Based on my own experience using an LED light that is rated at 700 lumens (or about 7 watts in fluorescent terms), the 700 lumens works out to about 93% of one watt of light per gallon in my 7.5 gallon cube. So something like a Fluval Ebi 13 watt light should be able to easily outperform this one, and for about 25% of the price.


Moreover, my T-5 linear fluorescent lighting systems can grow some of the more challenging plants quite well, while the inexpensive LED system that I have is barely able to grow Java Fern; which is one of the least light demanding plants that exists.

I have heard of fishkeepers using far more powerful (and very expensive) LED systems with much success, in growing all types of plants and corals. However, it is much tougher finding an inexpensive LED light to do so. In fact, I know of none.

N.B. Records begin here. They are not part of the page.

(** * Billiard physics core: [Ball.update], [GamePhysics], pocket capture

    A shallow embedding of the physics functions of [billiard_r.py]:
    - [Ball.update]                           (per-tick integration),
    - [GamePhysics.resolve_ball_collision]    (pairwise collision),
    - [GamePhysics.check_wall_collision]      (cushion reflection),
    - [GameView.check_pocket_collisions]      (pocket capture).

    Python [float]s are modelled by the real numbers [R]: every arithmetic
    step of the source is kept, rounding is not modelled.  A float division
    by zero raises [ZeroDivisionError] in Python; a function that divides
    returns an [option], [None] standing for that exception.  Objects that
    the source mutates in place are threaded explicitly: a function takes
    the ball(s) and returns the ball(s) after the call. *)

From Stdlib Require Import Reals Lra List Bool.
Import ListNotations.
Open Scope R_scope.

(** ** Module constants *)

Definition SCREEN_WIDTH : R := 1200.
Definition SCREEN_HEIGHT : R := 700.
Definition FRICTION : R := 0.985.
Definition ROTATIONAL_FRICTION : R := 0.96.
Definition WALL_BOUNCE : R := 0.78.
Definition BALL_RADIUS : R := 14.
Definition POCKET_RADIUS : R := 32.
Definition SPIN_EFFECT : R := 0.15.

(** ** Comparisons of the source as booleans *)

Definition Rltb (x y : R) : bool := if Rlt_dec x y then true else false.
Definition Rgtb (x y : R) : bool := Rltb y x.
Definition Reqb (x y : R) : bool := if Req_dec_T x y then true else false.

(** ** Data model *)

Record TrailPoint : Type := mkTrailPoint
  { tp_x : R; tp_y : R; tp_time : R; tp_visible : bool }.

(** The attributes of [Ball] the physics reads or writes.  [center_x],
    [center_y], [change_x], [change_y] are inherited sprite attributes;
    the others are set in [Ball.__init__]. *)
Record Ball : Type := mkBall
  { center_x : R;
    center_y : R;
    change_x : R;
    change_y : R;
    angular_velocity : R;
    rotation : R;
    mass : R;
    in_pocket : bool;
    trail : list TrailPoint;
    highlight : bool;
    highlight_time : R;
    last_update_time : R }.

Definition set_center_x (b : Ball) (v : R) : Ball :=
  mkBall v (center_y b) (change_x b) (change_y b) (angular_velocity b)
         (rotation b) (mass b) (in_pocket b) (trail b) (highlight b)
         (highlight_time b) (last_update_time b).

Definition set_center_y (b : Ball) (v : R) : Ball :=
  mkBall (center_x b) v (change_x b) (change_y b) (angular_velocity b)
         (rotation b) (mass b) (in_pocket b) (trail b) (highlight b)
         (highlight_time b) (last_update_time b).

Definition set_change_x (b : Ball) (v : R) : Ball :=
  mkBall (center_x b) (center_y b) v (change_y b) (angular_velocity b)
         (rotation b) (mass b) (in_pocket b) (trail b) (highlight b)
         (highlight_time b) (last_update_time b).

Definition set_change_y (b : Ball) (v : R) : Ball :=
  mkBall (center_x b) (center_y b) (change_x b) v (angular_velocity b)
         (rotation b) (mass b) (in_pocket b) (trail b) (highlight b)
         (highlight_time b) (last_update_time b).

Definition set_angular_velocity (b : Ball) (v : R) : Ball :=
  mkBall (center_x b) (center_y b) (change_x b) (change_y b) v
         (rotation b) (mass b) (in_pocket b) (trail b) (highlight b)
         (highlight_time b) (last_update_time b).

Definition set_rotation (b : Ball) (v : R) : Ball :=
  mkBall (center_x b) (center_y b) (change_x b) (change_y b)
         (angular_velocity b) v (mass b) (in_pocket b) (trail b)
         (highlight b) (highlight_time b) (last_update_time b).

Definition set_trail (b : Ball) (t : list TrailPoint) : Ball :=
  mkBall (center_x b) (center_y b) (change_x b) (change_y b)
         (angular_velocity b) (rotation b) (mass b) (in_pocket b) t
         (highlight b) (highlight_time b) (last_update_time b).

I have also heard that the 13 watt compact fluorescent light which comes with the Fluval Ebi aquarium works well for growing low to medium light plants.

And I do know of fishkeepers who have been using two of the Fluval Ebi lights on nano aquariums (including cubes) to grow dwarf hairgrass, which in my experience, does not do well with anything less than about 2 watts per gallon of light.

However, if you have a 7.5 gallon cube and you're using two of these Fluval 13 watters, that works out to over 3 watts per gallon, which is more than enough to grow many mid to highlight plants successfully - especially if you are using ferts and injected CO2.

As for inexpensive LED's, if you are putting them in a non planted tank
they should be fine, since they do a good enough job of illuminating a small aquarium.

I am just wondering how accurate their kelvin rating is. I also wonder if there are any inexpensive LED lights on the market that offer more than about 1 watt of light per gallon of water, since these lights are so low in power that they really don't offer very much in the way of growth potential for most plants.


----------



## Drift Monkey (Mar 26, 2012)

A PAR38 bulb in a standard E26 base should work well. 

I've considered something like this to put over my Ebi...but I don't feel like spending the money right now.

I'm running 2 of the Ebi lights over mine right now and it seems to be doing fine...though I might end up upgrading eventually. Lower power consumption + they're LEDs. Who doesn't love the shimmering effect of LEDs?


----------



## dustbust_1 (Jan 17, 2012)

Ya id go with a PAR38, you can find a lot cheaper Knock offs. Depends on what you want to spend. One of the great things about LEDs is you can dim them. So if you find your growing more algae you can turn them down. Its all about balance and things are easier to balance when you have complete control over everything. 

I have a 3 gal shrimp tank with DIY CO2 and a GU10 9watt LED so its semi high tech. After a quick battle with cyano my HC is doing really well along with my Dwarf sag.


----------